Another choice brought about by wandering the local library, Rehnquist: A Personal Portrait of the Distinguished Chief Justice of the United States by Herman Obermayer ($11 @ Amazon). I usually avoid anything related to politics in the last 30 years or so, and still do! I’m sharing this because it’s a different book than might expect; it’s the words of a close friend about his friend and what he was like as a person. No, you can’t ignore that Rehnquist was the Chief Justice, but it’s not really about the decisions, it’s about the man.

Some interesting tidbits about him from the book:

  • He loved poetry and quotations
  • Would bet on just about anything (how much snow tomorrow), but never more than $5
  • Never had more than one beer at dinner
  • Old school manners

There’s a great section that talks about cameras in the Court.

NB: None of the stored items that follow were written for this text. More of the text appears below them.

(** * The wikidata "Guru": question routing and answer resolution

    A shallow embedding of [src/wikidata.py] (class [Guru]) together with
    the properties its specification states.

    Modelling choices.
    - Text is a [string]: a Python [str] held as the bytes of its UTF-8
      encoding.  An ASCII character is one byte below 128, any other
      character a run of bytes from 128 up, so that [+], [in] and
      [replace] with ASCII phrases act on the bytes as they act on the
      characters.
    - [str.lower], [str.strip] and [str.title] depend on the Unicode
      character tables: like the other collaborators they are fields of
      the environment.  The module [Py] gives them on ASCII text, and
      [Spec.lawful] says of an environment that its built-ins agree with
      them there.
    - A raised exception is a value of [exn]; a computation that may raise
      returns a [res].
    - The SPARQL client, the date parser, the clock and the text built-ins
      are collaborators of the program: they are the fields of an
      environment [Env].
    - The only effect the program has on the outside is the query it sends
      through the client; [run_query] records it in a log that is threaded
      through the computation. *)

From Stdlib Require Import ZArith Ascii String Bool List Lia.
From stdpp Require Import base option gmap strings pretty.

Local Open Scope string_scope.
Local Open Scope Z_scope.

#[local] Arguments String.append !s1 s2 : simpl nomatch.

(** ** Python's text primitives

    [contains], [replace], [is_empty] and [str] are the primitives
    themselves; [lower], [strip] and [title] are what [str.lower],
    [str.strip] and [str.title] do on ASCII text. *)

Module Py.

(** The ASCII characters for which [str.isupper] / [str.islower] hold. *)
Definition is_upper (c : ascii) : bool :=
  let n := nat_of_ascii c in (65 <=? n)%nat && (n <=? 90)%nat.

Definition is_lower (c : ascii) : bool :=
  let n := nat_of_ascii c in (97 <=? n)%nat && (n <=? 122)%nat.

(** An ASCII character is cased when it is a letter. *)
Definition is_cased (c : ascii) : bool := is_upper c || is_lower c.

(** [str.isspace] on one ASCII character: TAB, LF, VT, FF, CR, the four
    separators FS, GS, RS, US and the blank. *)
Definition is_space (c : ascii) : bool :=
  let n := nat_of_ascii c in
  ((9 <=? n)%nat && (n <=? 13)%nat)
  || ((28 <=? n)%nat && (n <=? 31)%nat)
  || (n =? 32)%nat.
(** backoff.Retry of [op] at a constant interval under a deadline: [op] runs
    once and then, while it fails, once more after each interval that fits
    before the deadline, [polls] of them. *)
Fixpoint retry_IsRunning (polls : nat) (s : Sandbox) (h : Host) (t : list syscall)
  : Host * list syscall * option error :=
  let t := t ++ IsRunning_trace s in
  if IsRunning s h then
    match polls with
    | O => (h, t, Some ErrStillRunning)
    | S polls' => retry_IsRunning polls' s (tick h) t
    end
  else (h, t, None).

Definition waitForStopped (polls : nat) (s : Sandbox) (h : Host) (t : list syscall)
  : outcome :=
  if child s then
    let pid := Pid s in
    if pid =? 0 then Returns None s h t
    else
      let t := t ++ [SysWait4 pid] in
      match unix_Wait4 h pid with
      | None => Blocks t
      | Some (h', Some e) => Returns (Some (ErrWait4 e)) s h' t
      | Some (h', None) => Returns None (set_Pid s 0) h' t
      end
  else
    let '(h', t', err) := retry_IsRunning polls s h t in
    Returns err s h' t'.

(** The first byte of a Go string is not NUL. *)
Definition first_byte_nonzero (a : string) : bool :=
  match a with
  | String c _ => negb (Ascii.eqb c Ascii.zero)
  | EmptyString => false
  end.

(** The control address names a file: not empty and not an abstract socket. *)
Definition is_path (a : string) : bool :=
  (0 <? Z.of_nat (String.length a)) && first_byte_nonzero a.

Definition is_ESRCH (e : errno) : bool :=
  match e with ESRCH => true | _ => false end.

Definition destroy (polls : nat) (s : Sandbox) (h : Host) : outcome :=
  let '(h, t) :=
    if is_path (ControlAddress s)
    then (fst (os_Remove h (ControlAddress s)), [SysUnlink (ControlAddress s)])
    else (h, []) in
  let pid := Pid s in
  if negb (pid =? 0) then
    let '(h, kerr) := unix_Kill h pid SIGKILL in
    let t := t ++ [SysKill pid SIGKILL] in
    match kerr with
    | Some e =>
        if negb (is_ESRCH e) then Returns (Some (ErrKilling e)) s h t
        else
          match waitForStopped polls s h t with
          | Returns (Some e') s' h' t' => Returns (Some (ErrWaiting e')) s' h' t'
          | o => o
          end
    | None =>
        match waitForStopped polls s h t with
        | Returns (Some e') s' h' t' => Returns (Some (ErrWaiting e')) s' h' t'
        | o => o
        end
    end
  else Returns None s h t.

(** *** The --cpu-num argument of createSandboxProcess *)

(** [math.Ceil] of a float64 as an integer. *)
Definition ceil (f : spec_float) : option Z :=
  match f with
  | S754_zero _ => Some 0
  | S754_finite s m e =>
      let v := if s then Z.neg m else Z.pos m in
      Some (if 0 <=? e then v * 2 ^ e else - ((- v) / 2 ^ (- e)))
  | S754_infinity _ | S754_nan => None
  end.

(** [int(math.Ceil(f))]. A value that does not fit (or no value at all, for an
    infinity or a NaN) converts as the amd64 instruction does, to the least
    int. *)
Definition int_Ceil (f : spec_float) : Z :=
  match ceil f with
  | Some n => if (minInt64 <=? n) && (n <=? maxInt64) then n else minInt64
  | None => minInt64
  end.

(** What the sandbox's cgroup answers. *)
Record Cgroup := mkCgroup {
  NumCPU : string + Z;
  CPUQuota : string + spec_float
}.

Definition minCPUs : Z := 2.

(** The value given to --cpu-num ([None]: the flag is not passed), or the
    error createSandboxProcess returns from this fragment. *)
Definition cpu_num (cgroup : option Cgroup) (CPUNumFromQuota : bool)
  : string + option Z :=
  match cgroup with
  | None => inr None
  | Some cg =>
      match NumCPU cg with
      | inl err => inl ("getting cpu count from cgroups: " +:+ err)
      | inr cpuNum =>
          if CPUNumFromQuota then
            match CPUQuota cg with
            | inl err => inl ("getting cpu quota from cgroups: " +:+ err)
            | inr quota =>
                let n := int_Ceil quota in
                if n >? 0 then
                  let n := if n <? minCPUs then minCPUs else n in
                  if n <? cpuNum then inr (Some n) else inr (Some cpuNum)
                else inr (Some cpuNum)
            end
          else inr (Some cpuNum)
      end
  end.

End Sandbox.

(* ===================================================================== *)
(** * Theorems *)
(* ===================================================================== *)

(** ** AIO contexts *)

Module AIOSpec.
Import GoInt AIO.

(** What holds of a context from its creation on: the field is nil, and the
    channel closed, exactly when the context is dead with nothing
    outstanding, and the channel was closed once then and never before. *)
Definition inv (m : Machine) : Prop :=
  requestReady (ctx m) = (if done m then None else Some TheChan) /\
  ch_closed (chan m) = done m /\
  ch_closes (chan m) = (if done m then 1 else 0)%nat.

Lemma inv_newContext events : inv (newContext events).
Proof. unfold inv, done; simpl. auto. Qed.

Lemma checkForDone_inv c h :
  requestReady c = Some TheChan -> ch_closed h = false -> ch_closes h = 0%nat ->
  exists m', checkForDone (mkMachine c h) = Ret tt m' /\ inv m' /\
             outstanding (ctx m') = outstanding c /\ dead (ctx m') = dead c /\
             results (ctx m') = results c /\
             maxOutstanding (ctx m') = maxOutstanding c.
Proof.
  intros Hr Hc Hn. unfold checkForDone, go_close. simpl. rewrite Hr, Hc.
  destruct (dead c && (outstanding c =? 0)) eqn:E.
  - eexists; split; [reflexivity|]. unfold inv, done; simpl. rewrite E, Hn. auto.
  - eexists; split; [reflexivity|]. unfold inv, done; simpl. rewrite E, Hr, Hc, Hn. auto.
Qed.
Lemma substring_middle (front mid rest : string) :
  substring (String.length front) (String.length mid) (front ++ mid ++ rest) = mid.
Proof.
  induction front as [|x front IH]; simpl; [|exact IH].
  revert rest. induction mid as [|y mid IH]; intros rest; simpl.
  - destruct rest; reflexivity.
  - now rewrite IH.
Qed.

Lemma length_append (a b : string) :
  String.length (a ++ b) = (String.length a + String.length b)%nat.
Proof. induction a as [|x a IH]; simpl; [reflexivity | now rewrite IH]. Qed.

Lemma same_cut (a b : ascii) (f1 r1 f2 r2 : string) :
  (f1 ++ String a r1 = f2 ++ String b r2)%string ->
  String.length f1 = String.length f2 -> a = b.
Proof.
  revert f2. induction f1 as [|x f1 IH]; intros [|y f2]; simpl; intros E L;
    try discriminate.
  - now injection E.
  - injection E as _ E. injection L as L. exact (IH f2 E L).
Qed.

(** What [extract_json] cuts out: the text from the first opening brace to
    the last closing brace, both included. *)
Lemma extract_json_some (reply js : string) :
  extract_json reply = Some js ->
  exists front mid rest,
    reply = (front ++ js ++ rest)%string /\
    js = ("{" ++ mid ++ "}")%string /\
    ~ occurs "{"%char front /\ ~ occurs "}"%char rest.
Proof.
  unfold extract_json, slice. intros H.
  destruct (find_spec "{"%char reply) as [[E _]|(f1 & r1 & R1 & O1 & E1)].
  { rewrite E in H. discriminate. }
  destruct (rfind_spec "}"%char reply) as [[E _]|(f2 & r2 & R2 & O2 & E2)].
  { rewrite E, E1 in H.
    replace (Z.of_nat (String.length f1) <? -1 + 1) with false in H
      by (symmetry; apply Z.ltb_ge; lia).
    rewrite andb_false_r in H. discriminate. }
  rewrite E1, E2 in H.
  destruct (Z.of_nat (String.length f1) <? Z.of_nat (String.length f2) + 1) eqn:L;
    [|rewrite andb_false_r in H; discriminate].
  apply Z.ltb_lt in L.
  assert (String.length f1 <> String.length f2) as N.
  { intros Q. rewrite R1 in R2.
    pose proof (same_cut _ _ _ _ _ _ R2 Q). discriminate. }
  rewrite R1 in R2.
  destruct (split_twice _ _ _ _ _ _ R2 ltac:(lia)) as (mid & F2 & R).
  replace (0 <=? Z.of_nat (String.length f1)) with true in H
    by (symmetry; apply Z.leb_le; lia).
  simpl in H. injection H as H.
  exists f1, mid, r2. subst f2 r1.
  assert (reply = f1 ++ ("{" ++ mid ++ "}") ++ r2)%string as Q.
  { rewrite R1. simpl. f_equal. f_equal. rewrite append_assoc. reflexivity. }
  assert (js = "{" ++ mid ++ "}")%string as J.
  { rewrite <- H. rewrite Q at 1. rewrite Nat2Z.id.
    replace (Z.to_nat _) with (String.length ("{" ++ mid ++ "}")).
    - apply substring_middle.
    - rewrite !length_append. simpl. lia. }
  repeat split; try assumption. rewrite J. exact Q.
Qed.
(** ** [agents/supervisor.py] *)

Module Supervisor.
Import AgentState.

(** [route_by_phase] *)
Definition route_by_phase (settings : Settings.t) (state : AgentState.t)
  : string :=
  if negb (should_continue state) then "terminate"
  else if (10 <? error_count state)%Z then "terminate"
  else if (Settings.max_loop_iterations settings <=? loop_iteration state)%Z
  then "terminate"
  else loop_phase state.

(** [any(r.get(key) for r in reviews)] *)
Definition any_truthy (key : string) (reviews : list dict) : bool :=
  existsb (fun r => truthy_opt (dict_get key r)) reviews.

(** [critic_routing] *)
Definition critic_routing (state : AgentState.t) : string :=
  if any_truthy "required_probes" (critic_reviews state) then "probe_needed"
  else if any_truthy "required_exploration" (critic_reviews state)
  then "more_exploration"
  else "accept".

(** [check_termination] *)
Definition check_termination (state : AgentState.t) : string :=
  if negb (should_continue state) then "stop" else "continue".

(** [Supervisor._check_termination]: the reason, or [None] to continue. *)
Definition _check_termination (settings : Settings.t) (state : AgentState.t)
  : option string :=
  let iteration := loop_iteration state in
  let error_count := error_count state in
  if (Settings.max_loop_iterations settings <=? iteration)%Z
  then Some ("Maximum iterations (" +:+
             str_of_Z (Settings.max_loop_iterations settings) +:+
             ") reached")
  else if (10 <? error_count)%Z
  then Some ("Too many errors (" +:+ str_of_Z error_count +:+ ")")
  else None.

(** The state after merging a node's returned update: [messages] is
    appended to, every other returned key is overwritten. *)
Definition set_phase (state : AgentState.t) (next_phase : string)
    (message : string) : AgentState.t :=
  mk (session_id state)
     (messages state ++ [("supervisor", message)])%list
     (current_url state) next_phase (loop_iteration state + 1)%Z
     (new_observations state) (pending_hypotheses state)
     (critic_reviews state) (probe_results state) (exploration_gaps state)
     (should_continue state) (termination_reason state) (error_count state)
     (last_error state).

Definition set_stop (state : AgentState.t) (reason : option string)
    (msgs : list (string * string)) : AgentState.t :=
  mk (session_id state) (messages state ++ msgs)%list
     (current_url state) (loop_phase state) (loop_iteration state)
     (new_observations state) (pending_hypotheses state)
     (critic_reviews state) (probe_results state) (exploration_gaps state)
     false reason (error_count state) (last_error state).

Definition set_continue (state : AgentState.t) : AgentState.t :=
  mk (session_id state) (messages state)
     (current_url state) (loop_phase state) (loop_iteration state)
     (new_observations state) (pending_hypotheses state)
     (critic_reviews state) (probe_results state) (exploration_gaps state)
     true (termination_reason state) (error_count state) (last_error state).

Definition nonempty {A : Type} (l : list A) : bool :=
  match l with [] => false | _ => true end.

(** The phase that [Supervisor.execute] selects when it does not stop. *)
Definition next_phase (state : AgentState.t) : string :=
  let current_phase := loop_phase state in
  if String.eqb current_phase "explore" then "observe"
  else if String.eqb current_phase "observe" then
    if nonempty (new_observations state) then "infer" else "explore"
  else if String.eqb current_phase "infer" then
    if nonempty (pending_hypotheses state) then "critique" else "explore"
  else if String.eqb current_phase "critique" then
    if any_truthy "required_probes" (critic_reviews state)
    then "probe" else "update"
  else if String.eqb current_phase "probe" then "update"
  else "explore".

(** [Supervisor.execute] *)
Definition execute (settings : Settings.t) (state : AgentState.t)
  : AgentState.t :=
  let current_phase := loop_phase state in
  let iteration := loop_iteration state in
  match (if String.eqb current_phase "update"
         then _check_termination settings state else None) with
  | Some should_stop =>
      set_stop state (Some should_stop)
        [("supervisor", "Terminating: " +:+ should_stop)]
  | None =>
      set_phase state (next_phase state)
        ("Iteration " +:+ str_of_Z (iteration + 1) +:+ ": " +:+
         current_phase +:+ " → " +:+ next_phase state)
  end.

(** [_memory_update_node] *)
Definition _memory_update_node (state : AgentState.t) : AgentState.t :=
  mk (session_id state)
     (messages state ++
      [("memory_update", "Memory updated, iteration complete")])%list
     (current_url state) (loop_phase state) (loop_iteration state)
     [] [] [] [] (exploration_gaps state)
     (should_continue state) (termination_reason state) (error_count state)
     (last_error state).

(** [_termination_check_node] *)
Definition _termination_check_node (settings : Settings.t)
    (state : AgentState.t) : AgentState.t :=
  let iteration := loop_iteration state in
  let error_count := error_count state in
  let '(should_stop, reason) :=
    if (Settings.max_loop_iterations settings <=? iteration)%Z
    then (true, Some "Maximum iterations reached")
    else (false, None) in
  let '(should_stop, reason) :=
    if (10 <? error_count)%Z
    then (true, Some "Too many errors")
    else (should_stop, reason) in
  if should_stop then set_stop state reason [] else set_continue state.

(** The path of [build_scientific_loop_graph] that follows the [update]
    node: the edge to [termination_check], its conditional edge
    [check_termination] and, on ["continue"], the [supervisor] node with its
    conditional edge [route_by_phase]. [inl] is the state at [END], [inr]
    the state that enters the next phase node. *)
Definition after_update (settings : Settings.t) (state : AgentState.t)
  : AgentState.t + AgentState.t :=
  let state := _termination_check_node settings (_memory_update_node state) in
  if String.eqb (check_termination state) "stop" then inl state
  else
    let state := execute settings state in
    if String.eqb (route_by_phase settings state) "terminate"
    then inl state else inr state.

(** Does the session end after the update phase, before another phase
    node runs? *)
Definition terminates_after_update (settings : Settings.t)
    (state : AgentState.t) : bool :=
  match after_update settings state with
  | inl _ => true
  | inr _ => false
  end.

(** *** The compiled graph of [build_scientific_loop_graph] *)

Section Graph.

(** The agent nodes [explore], [observe], [infer], [critique] and [probe],
    each as the state it leaves after its returned update is merged. *)
Variable agents : string -> AgentState.t -> AgentState.t.




End Graph.

(** The phase names of [AgentState.loop_phase]. *)
Definition phases : list string :=
  ["explore"; "observe"; "infer"; "critique"; "probe"; "update"].

End Supervisor.

(** ** [agents/interceptor.py] and its sibling in [browser/manager.py] *)

Module NetworkObservation.
Record t : Type := mk {
  id : string;
  session_id : string;
  interaction_id : string;
  method : string;
  url : string;
  request_headers : list (string * string);
  request_body : option string;
  status_code : Z;
  response_headers : list (string * string);
  response_body : option string;
  page_url : string
}.
End NetworkObservation.
(** When a path is there, so is one whose components are a front part of
    its components, with separators behind or not. *)
Lemma path_exists_front (f : gmap string node) (cwd p q : string)
    (l1 l2 : list string) (j : nat) :
  path_exists f cwd p = true ->
  PosixPath.is_empty q = false ->
  has_nul q = false ->
  start cwd q = start cwd p ->
  PosixPath.split_sep q = l1 ++ repeat "" j ->
  PosixPath.split_sep p = l1 ++ l2 ->
  (l2 = [] -> j = 0) ->
  path_exists f cwd q = true.
Proof.
  intros (_ & _ & s & n & Hw & Hn)%path_exists_inv Hne Hnul Hstart Hq Hp Hj.
  rewrite Hp, walk_app in Hw. rewrite <- Hstart in Hw.
  destruct (walk f (start cwd q) l1) as [s1 | |] eqn:E1; try discriminate.
  destruct l2 as [| c l2].
  - rewrite (Hj eq_refl) in Hq. cbn in Hq, Hw. rewrite app_nil_r in Hq.
    injection Hw as ->.
    apply (path_exists_intro f cwd q s n Hnul Hne); [rewrite Hq; exact E1 | exact Hn].
  - destruct (walk_at _ _ _ _ Hw ltac:(discriminate)) as [Hdir _].
    apply (path_exists_intro f cwd q s1 Dir Hnul Hne); [| exact Hdir].
    rewrite Hq, walk_app, E1. apply walk_empties, Hdir.
Qed.

Lemma path_exists_split_head (f : gmap string node) (cwd p head tail : string) :
  PosixPath.split p = (head, tail) ->
  PosixPath.is_empty head = false ->
  path_exists f cwd p = true ->
  path_exists f cwd head = true.
Proof.
  unfold PosixPath.split.
  destruct (PosixPath.cut_at_last_sep p) as [h t] eqn:Ecut.
  destruct (cut_at_last_sep_spec _ _ _ Ecut) as [Hp Hh].
  intros [= <- <-] Hne Hex.
  destruct (path_exists_inv _ _ _ Hex) as (Hnul & _ & _).
  rewrite Hp, has_nul_append in Hnul. apply orb_false_elim in Hnul as [Hnul_h _].
  assert (PosixPath.is_empty h = false) as Hh_ne.
  { destruct h; [| reflexivity]. cbn in Hne. discriminate Hne. }
  assert (path_exists f cwd h = true) as Hex_h.
  { destruct Hh as [-> | [y ->]]; [discriminate |].
    apply (path_exists_front f cwd p (y +:+ "/") (PosixPath.split_sep y)
             (PosixPath.split_sep t) 1 Hex Hh_ne Hnul_h).
    - unfold start. rewrite Hp, (starts_with_sep_prefix (y +:+ "/") t Hh_ne). reflexivity.
    - rewrite (split_sep_append_sep y ""). reflexivity.
    - rewrite Hp, string_app_assoc. apply (split_sep_append_sep y t).
    - intros Ht. destruct (split_sep_not_nil t Ht). }
  rewrite Hh_ne in Hne |- *. cbn [negb andb] in Hne |- *.
  destruct (PosixPath.all_sep h); cbn [negb] in Hne |- *; [exact Hex_h |].
  destruct (rstrip_sep_spec h) as [k Hk].
  assert (has_nul (PosixPath.rstrip_sep h) = false) as Hnul_r.
  { rewrite Hk, has_nul_append in Hnul_h. apply orb_false_elim in Hnul_h as [H _]. exact H. }
  apply (path_exists_front f cwd h (PosixPath.rstrip_sep h)
           (PosixPath.split_sep (PosixPath.rstrip_sep h)) (repeat "" k) 0
           Hex_h Hne Hnul_r).
  - unfold start. rewrite Hk at 2.
    rewrite (starts_with_sep_prefix (PosixPath.rstrip_sep h) (seps k) Hne). reflexivity.
  - cbn. rewrite app_nil_r. reflexivity.
  - rewrite Hk at 1. apply split_sep_append_seps.
  - reflexivity.
Qed.
(** The part of the single-launch promise that the code keeps.  When there
    is neither a browser nor a launch, any number of callers of
    [getBrowser], in any order, cause one launch while it is in flight: every
    caller that has called holds the promise of that launch, and when the
    launch settles they all receive the same browser, or the same failure. *)
Theorem getBrowser_cold_start_single_flight (env : Env) (w0 : World) (k : nat)
  (steps : list Step) (r : Outcome Browser) :
  browserInstance w0 = None ->
  browserLaunchPromise w0 = None ->
  Forall isCallOrResume steps ->
  let s := run env steps (startSystem w0 k) in
  let s' := step env (LaunchSettles (nextTicket w0) r) s in
  (countLaunch (trace (sys_world s)) <= S (countLaunch (trace w0)))%nat
  /\ (forall i, callerAt s i = NotCalled
                \/ callerAt s i = Finished (ReturnsPromise (nextTicket w0)))
  /\ (forall i, callerAt s i <> NotCalled ->
        countLaunch (trace (sys_world s)) = S (countLaunch (trace w0))
        /\ inFlight (sys_world s) = (inFlight w0 ++ [nextTicket w0])%list
        /\ received s' i
           = Some (match r with
                   | Ok browser => Ok browser
                   | Throw error => Throw (launchFailure error)
                   end)).
Proof.
  intros Hb Hp Hsteps s s'.
  pose proof (run_coldStartInv env w0 k steps Hb Hp Hsteps) as Hinv.
  pose proof (run_calls_settled env steps Hsteps (startSystem w0 k)) as Hset.
  fold s in Hinv, Hset. simpl in Hset.
  destruct Hinv as [[Hw Hall] | (Hc & Ht & Hf & Hall)].
  - split; [rewrite Hw; lia|]. split.
    + intros i. left. apply (callerAt_Forall _ s i Hall eq_refl).
    + intros i Hi. exfalso. apply Hi. apply (callerAt_Forall _ s i Hall eq_refl).
  - split; [rewrite Hc; lia|]. split.
    + intros i. apply (callerAt_Forall _ s i Hall (or_introl eq_refl)).
    + intros i Hi. split; [exact Hc | split; [exact Hf|]].
      destruct (callerAt_Forall _ s i Hall (or_introl eq_refl)) as [Hn | Hfin];
        [contradiction|].
      subst s'. unfold step.
      assert (Hin : ticketInFlight (nextTicket w0) (sys_world s) = true).
      { unfold ticketInFlight. rewrite Hf, existsb_app. simpl.
        rewrite Nat.eqb_refl. rewrite orb_true_r. reflexivity. }
      rewrite Hin.
      pose proof (settleLaunch_result (nextTicket w0) r (sys_world s)) as Hres.
      destruct (settleLaunch (nextTicket w0) r (sys_world s)) as [res w'].
      simpl in Hres. subst res.
      unfold received, callerAt. simpl. fold (callerAt s i). rewrite Hfin.
      rewrite Hset. simpl. rewrite Nat.eqb_refl. reflexivity.
Qed.

(** Three callers, the launch still in flight, then its failure. *)
Lemma getBrowser_cold_start_single_flight_witness :
  countLaunch (trace (sys_world
                 (run sampleEnv [Calls 0; Calls 2; Resumes 0; Calls 1]%nat
                      (startSystem initialWorld 3)))) = 1%nat
  /\ received (step sampleEnv (LaunchSettles 0%nat (Throw diskFull))
                 (run sampleEnv [Calls 0; Calls 2; Resumes 0; Calls 1]%nat
                      (startSystem initialWorld 3))) 1%nat
     = Some (Throw (launchFailure diskFull)).
Proof.
  pose proof (getBrowser_cold_start_single_flight sampleEnv initialWorld 3
                [Calls 0; Calls 2; Resumes 0; Calls 1]%nat (Throw diskFull)
                eq_refl eq_refl
                ltac:(repeat constructor)) as H.
  cbv zeta in H. destruct H as (_ & _ & H).
  specialize (H 1%nat ltac:(vm_compute; discriminate)).
  split; [exact (proj1 H) | exact (proj2 (proj2 H))].
Defined.

(** C2, at the input where the code departs from it.  Two callers of
    [getBrowser] while the one browser is dead: both pass
    the test of the launch promise, both are suspended at the health check,
    and each starts a launch when it resumes.  Two launches are in flight,
    the second promise has replaced the first in [browserLaunchPromise], and
    the callers end with different browsers. *)
Theorem getBrowser_unhealthy_race_launches_twice :
  let s := run crashedEnv [Calls 0; Calls 1; Resumes 0; Resumes 1]%nat
               (startSystem (held 1) 2) in
  let s' := run crashedEnv [LaunchSettles 1 (Ok 8); LaunchSettles 2 (Ok 9)]%nat s in
  browserInstance (held 1) = Some 7%nat
  /\ browserLaunchPromise (held 1) = None
  /\ inFlight (sys_world s) = [1; 2]%nat
  /\ (countLaunch (trace (sys_world s)) = 2 + countLaunch (trace (held 1)))%nat
  /\ callers s = [Finished (ReturnsPromise 1%nat); Finished (ReturnsPromise 2%nat)]
  /\ received s' 0%nat = Some (Ok 8%nat)
  /\ received s' 1%nat = Some (Ok 9%nat).
Proof. vm_compute. repeat split. Qed.

End SingleFlight.
(** * The data schema of backend/grupoedetica/models.py

    The module declares the tables of a residential-property management
    site with the model classes of an object-relational mapper, and one
    custom field class, [UpperCaseCharField], whose [pre_save] hook
    uppercases a text attribute before it is stored.

    The development has five parts:
    - the Python values and the [pre_save] hook, translated statement by
      statement;
    - the class declarations of the module, as data ([models_py]), in the
      order and with the options they are written with;
    - the meaning the mapper and the database give to such declarations:
      building an instance, saving it (UPDATE or INSERT, with the NOT NULL,
      UNIQUE, PRIMARY KEY and FOREIGN KEY checks) and deleting it (the
      collector that follows CASCADE relations and stops on RESTRICT ones);
    - the methods of the module (the [__str__] of the classes, with the
      reads of related rows they make, and [cargar_tipo_estancia]),
      translated statement by statement over the same database;
    - the properties of the schema and of the methods, proved over every
      state that saves and deletes can reach from the empty database.

    The declarations are given their meaning as they are written, class by
    class.  One of them, the third relation of [Votacion] (line 251), names
    a class that the module never binds; [import_module] shows what
    executing the module does there.  For the tables, such a relation has
    no target table: its column is an integer column without a FOREIGN KEY
    constraint. *)

From Stdlib Require Import ZArith String List Bool Lia.
From stdpp Require Import base option list gmap strings pretty.

Local Open Scope Z_scope.

(** ** Python values and exceptions *)

(** The values an attribute of a model instance holds: [None], a [bool], an
    [int], a [str] or a [datetime.date] (by its ISO text).  A price is the only
    [float] of the schema and is given as the integer [0]; numbers are
    modelled by their integer value. *)
Inductive value : Type :=
| VNone
| VBool (b : bool)
| VInt (z : Z)
| VStr (s : string)
| VDate (iso : string).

Obermayer (“Obe”) was in favor of them, but it covers there conversations about how recording trial courts might serve as a leveler, but how those recordings could also be used over time to create caricatures of Justices. It’s a conversation about transparency and how to do it in a way that is positive, a question I continue to try to answer well.

I said above it’s a different book. It’s a friend grieving and sharing for a close friend now gone, and I think it’s written in the way I associate with Card’s speaker for the dead. It doesn’t feel like a book meant to capitalize on the friendship for money. At the same time, I think; would I want someone to write something like this about me, without my implicit ok? It shares things said between friends with the expectation of privacy, does that stop at death, even if well meaning? I don’t know the answer to that.

You won’t find anything revealing here about Court decisions. You’ll get a filtered view of it from one perspective, something the author discusses well in the afterword. If you’re interested in the Supreme Court you’ll find a few small things, and if you’re interested in the man, you’ll learn a few things. I think you’ll learn more if you think about the issues I noted above, and then for a few quiet moments reflect on what a book about you might say.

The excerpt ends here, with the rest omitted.